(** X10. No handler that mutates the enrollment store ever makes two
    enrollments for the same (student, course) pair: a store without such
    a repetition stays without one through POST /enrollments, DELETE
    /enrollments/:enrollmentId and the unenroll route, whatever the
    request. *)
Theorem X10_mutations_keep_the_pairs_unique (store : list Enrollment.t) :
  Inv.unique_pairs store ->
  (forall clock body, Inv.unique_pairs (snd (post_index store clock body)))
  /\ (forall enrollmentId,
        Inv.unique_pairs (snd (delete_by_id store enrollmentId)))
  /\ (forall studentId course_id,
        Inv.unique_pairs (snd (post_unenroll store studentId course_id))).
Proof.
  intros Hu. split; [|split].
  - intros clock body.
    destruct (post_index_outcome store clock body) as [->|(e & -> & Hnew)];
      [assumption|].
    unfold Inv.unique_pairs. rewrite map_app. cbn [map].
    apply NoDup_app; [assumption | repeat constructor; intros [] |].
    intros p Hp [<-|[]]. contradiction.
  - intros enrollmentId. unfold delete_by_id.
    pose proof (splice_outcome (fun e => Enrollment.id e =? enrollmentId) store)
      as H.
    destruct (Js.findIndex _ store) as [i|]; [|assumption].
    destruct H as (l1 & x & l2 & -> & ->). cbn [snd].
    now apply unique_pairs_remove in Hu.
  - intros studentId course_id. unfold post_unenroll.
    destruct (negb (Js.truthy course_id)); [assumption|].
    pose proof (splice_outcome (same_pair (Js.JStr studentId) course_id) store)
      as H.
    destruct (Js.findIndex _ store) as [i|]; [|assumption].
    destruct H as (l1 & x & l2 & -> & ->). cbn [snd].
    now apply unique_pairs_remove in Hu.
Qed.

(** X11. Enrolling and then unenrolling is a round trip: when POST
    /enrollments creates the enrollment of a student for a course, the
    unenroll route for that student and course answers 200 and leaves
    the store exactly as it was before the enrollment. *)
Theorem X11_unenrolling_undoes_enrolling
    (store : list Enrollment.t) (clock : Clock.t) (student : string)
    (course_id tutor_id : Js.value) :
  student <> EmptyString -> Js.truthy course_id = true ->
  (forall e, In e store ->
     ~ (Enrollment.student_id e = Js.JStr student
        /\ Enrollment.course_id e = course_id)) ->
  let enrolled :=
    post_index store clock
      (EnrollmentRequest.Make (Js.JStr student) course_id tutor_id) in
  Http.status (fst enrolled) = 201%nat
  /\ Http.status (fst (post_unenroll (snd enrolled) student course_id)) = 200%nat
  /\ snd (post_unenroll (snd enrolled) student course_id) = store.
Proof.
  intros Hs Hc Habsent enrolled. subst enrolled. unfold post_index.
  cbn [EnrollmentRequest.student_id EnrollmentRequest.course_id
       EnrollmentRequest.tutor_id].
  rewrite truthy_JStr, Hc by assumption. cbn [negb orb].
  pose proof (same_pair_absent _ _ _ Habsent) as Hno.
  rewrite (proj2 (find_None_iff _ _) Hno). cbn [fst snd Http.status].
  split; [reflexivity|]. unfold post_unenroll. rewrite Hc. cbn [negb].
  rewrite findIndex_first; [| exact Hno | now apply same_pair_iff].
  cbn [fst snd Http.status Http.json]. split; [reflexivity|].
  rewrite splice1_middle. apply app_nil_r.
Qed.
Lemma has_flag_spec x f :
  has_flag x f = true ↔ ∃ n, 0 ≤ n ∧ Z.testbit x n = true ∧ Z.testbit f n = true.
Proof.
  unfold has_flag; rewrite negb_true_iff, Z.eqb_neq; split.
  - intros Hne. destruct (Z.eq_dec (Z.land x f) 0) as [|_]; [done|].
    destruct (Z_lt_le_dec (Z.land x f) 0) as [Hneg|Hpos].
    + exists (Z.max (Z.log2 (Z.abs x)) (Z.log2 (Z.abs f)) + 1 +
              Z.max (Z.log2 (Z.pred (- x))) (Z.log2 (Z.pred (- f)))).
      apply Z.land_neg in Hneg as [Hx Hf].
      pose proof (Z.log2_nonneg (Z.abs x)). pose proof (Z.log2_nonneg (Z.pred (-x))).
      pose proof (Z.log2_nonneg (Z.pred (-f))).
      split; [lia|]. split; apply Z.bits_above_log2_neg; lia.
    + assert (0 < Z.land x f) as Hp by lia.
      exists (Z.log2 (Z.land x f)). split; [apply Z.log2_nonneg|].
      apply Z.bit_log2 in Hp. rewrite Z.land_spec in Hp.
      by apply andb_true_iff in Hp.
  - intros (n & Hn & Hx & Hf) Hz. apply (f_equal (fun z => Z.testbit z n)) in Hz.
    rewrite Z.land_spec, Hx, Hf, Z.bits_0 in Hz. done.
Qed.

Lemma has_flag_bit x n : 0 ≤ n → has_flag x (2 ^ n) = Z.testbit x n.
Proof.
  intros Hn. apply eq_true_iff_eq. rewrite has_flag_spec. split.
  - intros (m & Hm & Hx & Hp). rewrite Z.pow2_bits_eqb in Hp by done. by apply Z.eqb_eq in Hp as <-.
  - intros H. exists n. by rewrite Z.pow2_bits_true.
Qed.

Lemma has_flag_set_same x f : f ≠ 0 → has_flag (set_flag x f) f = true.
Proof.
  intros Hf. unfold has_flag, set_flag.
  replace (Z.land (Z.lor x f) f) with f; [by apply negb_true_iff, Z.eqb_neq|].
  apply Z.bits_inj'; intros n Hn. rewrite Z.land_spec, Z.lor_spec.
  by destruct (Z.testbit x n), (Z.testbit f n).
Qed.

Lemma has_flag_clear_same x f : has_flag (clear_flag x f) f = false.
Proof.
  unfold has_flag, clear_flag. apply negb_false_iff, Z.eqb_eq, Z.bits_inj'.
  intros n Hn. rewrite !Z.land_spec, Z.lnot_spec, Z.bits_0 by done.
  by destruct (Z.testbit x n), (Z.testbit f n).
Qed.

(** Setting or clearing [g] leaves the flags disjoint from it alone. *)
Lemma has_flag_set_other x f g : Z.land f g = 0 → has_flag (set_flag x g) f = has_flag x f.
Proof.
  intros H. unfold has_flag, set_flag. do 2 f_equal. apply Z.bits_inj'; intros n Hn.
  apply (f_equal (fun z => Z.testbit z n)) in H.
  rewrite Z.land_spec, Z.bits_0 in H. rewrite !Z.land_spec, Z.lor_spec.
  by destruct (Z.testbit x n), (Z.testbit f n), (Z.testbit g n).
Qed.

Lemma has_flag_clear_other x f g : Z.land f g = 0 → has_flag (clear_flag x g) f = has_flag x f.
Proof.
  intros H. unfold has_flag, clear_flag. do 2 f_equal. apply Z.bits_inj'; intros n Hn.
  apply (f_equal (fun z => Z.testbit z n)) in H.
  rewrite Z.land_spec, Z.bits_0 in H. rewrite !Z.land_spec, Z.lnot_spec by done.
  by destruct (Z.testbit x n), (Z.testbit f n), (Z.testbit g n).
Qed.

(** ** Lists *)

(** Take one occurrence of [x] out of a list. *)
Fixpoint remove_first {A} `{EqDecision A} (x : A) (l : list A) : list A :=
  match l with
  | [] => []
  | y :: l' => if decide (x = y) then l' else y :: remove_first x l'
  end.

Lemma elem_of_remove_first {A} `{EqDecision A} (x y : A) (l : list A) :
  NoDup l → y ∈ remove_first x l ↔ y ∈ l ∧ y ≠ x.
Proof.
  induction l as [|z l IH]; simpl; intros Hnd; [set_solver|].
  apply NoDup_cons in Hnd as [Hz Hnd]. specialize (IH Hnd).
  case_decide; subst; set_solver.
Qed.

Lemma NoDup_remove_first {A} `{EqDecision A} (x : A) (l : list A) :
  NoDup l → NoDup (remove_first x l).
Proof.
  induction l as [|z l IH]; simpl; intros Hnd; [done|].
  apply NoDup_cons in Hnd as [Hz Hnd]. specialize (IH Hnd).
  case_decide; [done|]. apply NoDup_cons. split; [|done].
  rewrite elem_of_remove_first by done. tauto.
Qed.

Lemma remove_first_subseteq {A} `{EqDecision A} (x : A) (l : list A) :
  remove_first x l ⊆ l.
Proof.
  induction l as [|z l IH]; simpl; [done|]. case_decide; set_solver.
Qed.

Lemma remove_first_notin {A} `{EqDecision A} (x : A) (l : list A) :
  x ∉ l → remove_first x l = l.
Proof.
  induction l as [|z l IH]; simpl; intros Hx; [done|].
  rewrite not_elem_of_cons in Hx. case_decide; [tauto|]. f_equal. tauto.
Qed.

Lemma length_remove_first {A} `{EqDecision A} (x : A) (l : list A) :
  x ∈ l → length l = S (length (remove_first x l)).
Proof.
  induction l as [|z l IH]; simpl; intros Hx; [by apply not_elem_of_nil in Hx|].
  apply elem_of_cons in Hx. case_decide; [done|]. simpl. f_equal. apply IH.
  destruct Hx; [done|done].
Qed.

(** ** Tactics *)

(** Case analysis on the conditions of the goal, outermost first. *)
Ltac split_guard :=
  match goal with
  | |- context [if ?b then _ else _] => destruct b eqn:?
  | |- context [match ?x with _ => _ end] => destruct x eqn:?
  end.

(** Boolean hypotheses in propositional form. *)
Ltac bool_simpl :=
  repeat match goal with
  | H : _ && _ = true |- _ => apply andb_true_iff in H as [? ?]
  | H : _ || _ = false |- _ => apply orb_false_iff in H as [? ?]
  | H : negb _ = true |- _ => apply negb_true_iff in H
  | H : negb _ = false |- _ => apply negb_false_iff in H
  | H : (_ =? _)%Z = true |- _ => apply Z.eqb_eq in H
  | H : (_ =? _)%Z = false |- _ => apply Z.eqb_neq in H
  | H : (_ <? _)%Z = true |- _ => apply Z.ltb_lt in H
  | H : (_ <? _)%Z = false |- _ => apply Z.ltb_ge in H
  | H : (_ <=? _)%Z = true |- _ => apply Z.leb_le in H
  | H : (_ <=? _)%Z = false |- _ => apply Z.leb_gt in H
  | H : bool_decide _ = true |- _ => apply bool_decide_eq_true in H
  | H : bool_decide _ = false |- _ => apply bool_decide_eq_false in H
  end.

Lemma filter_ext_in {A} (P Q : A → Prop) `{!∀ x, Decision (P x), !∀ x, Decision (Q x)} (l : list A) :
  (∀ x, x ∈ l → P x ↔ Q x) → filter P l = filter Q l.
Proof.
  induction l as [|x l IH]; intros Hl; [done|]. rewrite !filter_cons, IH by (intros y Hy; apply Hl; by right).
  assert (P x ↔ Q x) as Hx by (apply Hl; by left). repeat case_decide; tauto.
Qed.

+ + + + +

▸ Task requirements: Only the lines containing "status" are needed; pull them out of the listing.

▸ Exercise output:
  Http.status (fst enrolled) = 201%nat
  /\ Http.status (fst (post_unenroll (snd enrolled) student course_id)) = 200%nat
  rewrite (proj2 (find_None_iff _ _) Hno). cbn [fst snd Http.status].
  cbn [fst snd Http.status Http.json]. split; [reflexivity|].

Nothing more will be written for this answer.